Under the deal announced today, a special fund would be established to hold user fees collected in excess of the agency’s budget. Rogers agreed that the fund could only be tapped by the patent office, which would have to submit a spending plan to Congress to access the money.

Guaranteed access to all the fees collected by the agency is the cornerstone of a wide-ranging bill, H.R. 1249, that mirrors a measure passed by the Senate on a 95-5 vote in March. If passed, the legislation would mark the biggest change to the U.S. patent system since 1952.

Like the Senate bill, the House measure seeks to end lawmakers’ longstanding practice of steering fees collected by the patent office toward non-patent purposes. Since the passage of a 1990 law requiring the agency to fund itself, Congress has retained more than $800 million in user fees.

Application Backlog

The diversion of fees has been linked to an increase in the number of patent applications awaiting first review by agency examiners. It takes, on average, about 34 months to complete a review, and more than 700,000 applications have yet to receive a first response from the agency.

Companies from a range of industries, including drugmaker Eli Lilly & Co. (LLY) and chipmaker Intel Corp. (INTC), as well as universities, venture capital firms, unions and the U.S. Chamber of Commerce have expressed support for ending fee diversion.

In letters to Congress, the businesses and organizations say the patent office needs a stable source of funding to properly protect innovation. That in turn helps lure investment dollars, fostering the creation or expansion of businesses and the hiring of more workers.

One lawmaker who played a central role in developing the original user-fee language, Senator Tom Coburn, said he opposes the proposed changes and is weighing his options. If the House passes a version of the bill that includes the change to the fee-using process, the Oklahoma Republican may block any Senate action.

First to File

The legislation, the result of more than six years of negotiations, testimony, and compromise, continues to have detractors of other provisions.

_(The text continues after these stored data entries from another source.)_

(* ===== verification/GoErrors.v ===== *)
(** * Go errors

    Error values as the operator builds and inspects them.  An error is a
    sentinel ([errors.New] kept in a package variable), an error with only a
    text, an error that wraps another one ([fmt.Errorf] with [%w]), or an error
    of one of the libraries.  [errors_Is] is [errors.Is]: it walks the chain. *)

From S2P Require Import Prelude.
From S2P Require Import GoStrings.
From Stdlib Require Import Ascii.

(** ** Errors of the Kubernetes API (package apierrors): a reason, a message *)

Inductive StatusReason :=
| StatusReasonNotFound
| StatusReasonConflict
| StatusReasonOther (reason : string).

#[export] Instance StatusReason_eq_dec : EqDecision StatusReason.
Proof. solve_decision. Defined.

Record api_error := mkApiError { api_reason : StatusReason; api_message : string }.

#[export] Instance api_error_eq_dec : EqDecision api_error.
Proof. solve_decision. Defined.

(** [apierrors.IsNotFound] and [apierrors.IsConflict] look at the reason. *)
Definition IsNotFound (e : api_error) : bool :=
  bool_decide (api_reason e = StatusReasonNotFound).
Definition IsConflict (e : api_error) : bool :=
  bool_decide (api_reason e = StatusReasonConflict).

(** ** Errors of the RabbitMQ HTTP client (rabbithole): an error response, or
    a transport error *)

Record ErrorResponse := mkErrorResponse {
  StatusCode : Z;
  Message : string;
  Reason : string
}.

#[export] Instance ErrorResponse_eq_dec : EqDecision ErrorResponse.
Proof. solve_decision. Defined.

(** The text of [rabbithole.ErrorResponse.Error()] is not under src/: the
    library is a parameter wherever the text matters. *)
Inductive rmq_error :=
| RmqErrorResponse (r : ErrorResponse)
| RmqTransport (text : string).

#[export] Instance rmq_error_eq_dec : EqDecision rmq_error.
Proof. solve_decision. Defined.

(** ** Error values *)

Inductive error :=
  (* rabbitmqclient/cluster_reference.go, lines 32 to 37 *)
| ErrNoSuchRabbitmqCluster
| ErrResourceNotAllowed
| ErrNoServiceReferenceSet
| ErrClusterScaledToZero
  (* internal/controller/utils.go, ErrNotFound *)
| ErrNotFound
  (* errors.New or fmt.Errorf without %w *)
| ErrText (text : string)
  (* fmt.Errorf with %w: the whole text, and the wrapped error *)
| ErrWrap (text : string) (inner : error)
  (* internal/controller/utils.go, rabbitmqAPIError *)
| ErrRabbitmqAPI (statusCode : Z) (body : string)
  (* errors of the Kubernetes client and of the RabbitMQ client *)
| ErrAPI (e : api_error)
| ErrRmq (e : rmq_error).

#[export] Instance error_eq_dec : EqDecision error.
Proof. solve_decision. Defined.

(** [err.Error()]; [errtext] gives the texts of the errors of the libraries. *)
Definition Error (errtext : ErrorResponse -> string) (e : error) : string :=
  match e with
  | ErrNoSuchRabbitmqCluster => "RabbitmqCluster object does not exist"
  | ErrResourceNotAllowed =>
      "resource is not allowed to reference defined cluster reference. Check the namespace of the resource is allowed as part of the cluster's `rabbitmq.com/topology-allowed-namespaces` annotation"
  | ErrNoServiceReferenceSet =>
      "RabbitmqCluster has no ServiceReference set in status.defaultUser"
  | ErrClusterScaledToZero => "RabbitmqCluster is scaled to zero replicas"
  | ErrNotFound => "not found"
  | ErrText t => t
  | ErrWrap t _ => t
  | ErrRabbitmqAPI c _ =>
      "RabbitMQ management API request failed with status code " +:+ Itoa c
  | ErrAPI e => api_message e
  | ErrRmq (RmqErrorResponse r) => errtext r
  | ErrRmq (RmqTransport t) => t
  end.

(** [errors.Is(err, target)] for a comparable target that has no [Is] method:
    the error itself or one it wraps equals the target. *)
Fixpoint errors_Is (e target : error) : bool :=
  bool_decide (e = target) ||
  match e with
  | ErrWrap _ inner => errors_Is inner target
  | _ => false
  end.

(** [errors.Is] on a possibly nil error. *)
Definition is_err (e : option error) (target : error) : bool :=
  match e with Some e => errors_Is e target | None => false end.

Lemma errors_Is_refl e : errors_Is e e = true.
Proof. destruct e; cbn [errors_Is]; rewrite bool_decide_eq_true_2; done. Qed.

(** A target that wraps nothing is found in a wrapped error exactly when it is
    found in what is wrapped. *)
Lemma errors_Is_wrap t inner target :
  (forall t' e', target <> ErrWrap t' e') ->
  errors_Is (ErrWrap t inner) target = errors_Is inner target.
Proof. intros H. cbn [errors_Is]. rewrite bool_decide_eq_false_2; [done|]. naive_solver. Qed.

#[export] Hint Resolve errors_Is_refl : topology.
#[export] Hint Rewrite errors_Is_refl : gort.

Some small businesses have objected to language that would grant patents to the first inventor to file an application. Under existing law, patents go to the first person to invent something, which has led to often years-long fights over the timing of ideas. The patent office, which supports the change, says it would align U.S. law with the rest of the world.

Another provision would create a new process to review patents after they’ve been issued. Independent patent owners or firms that often sue big companies, like Acacia Research Corp., say it gives big companies another way to intimidate independent inventors and avoid paying for the use of someone’s technology. Large technology companies including Cisco Systems Inc. (CSCO) and Google Inc. (GOOG) say it would help weed out patents of questionable validity.

Banking Industry

Datatreasury Corp., a closely held company that owns patents related to digital images for checks, contends a provision establishing a special review of patents for finance- related business methods would allow large banks to harass patent owners seeking compensation.

Republicans Aaron Schock of Illinois and James Sensenbrenner of Wisconsin, and Democrats Maxine Waters of California, Dan Boren of Oklahoma and Marcy Kaptur of Ohio have south to remove that provision, which has the backing of the banking industry.

The trade group representing generic-drug companies including Mylan Inc. and Teva Pharmaceutical Industries Ltd. (TEVA) opposes a provision that would let patent owners who make errors or withhold information from the agency go back and make corrections. The generic-drug makers say it would help brand-name companies avoid having their patents deemed unenforceable as punishment for misleading the agency.

Other provisions would limit lawsuits in which a manufacturer is accused of putting expired patent numbers on packaging; allow for third parties to submit information that could be used in the review process; and establish satellite offices that the patent office could set up nationwide to tap into the local workforces.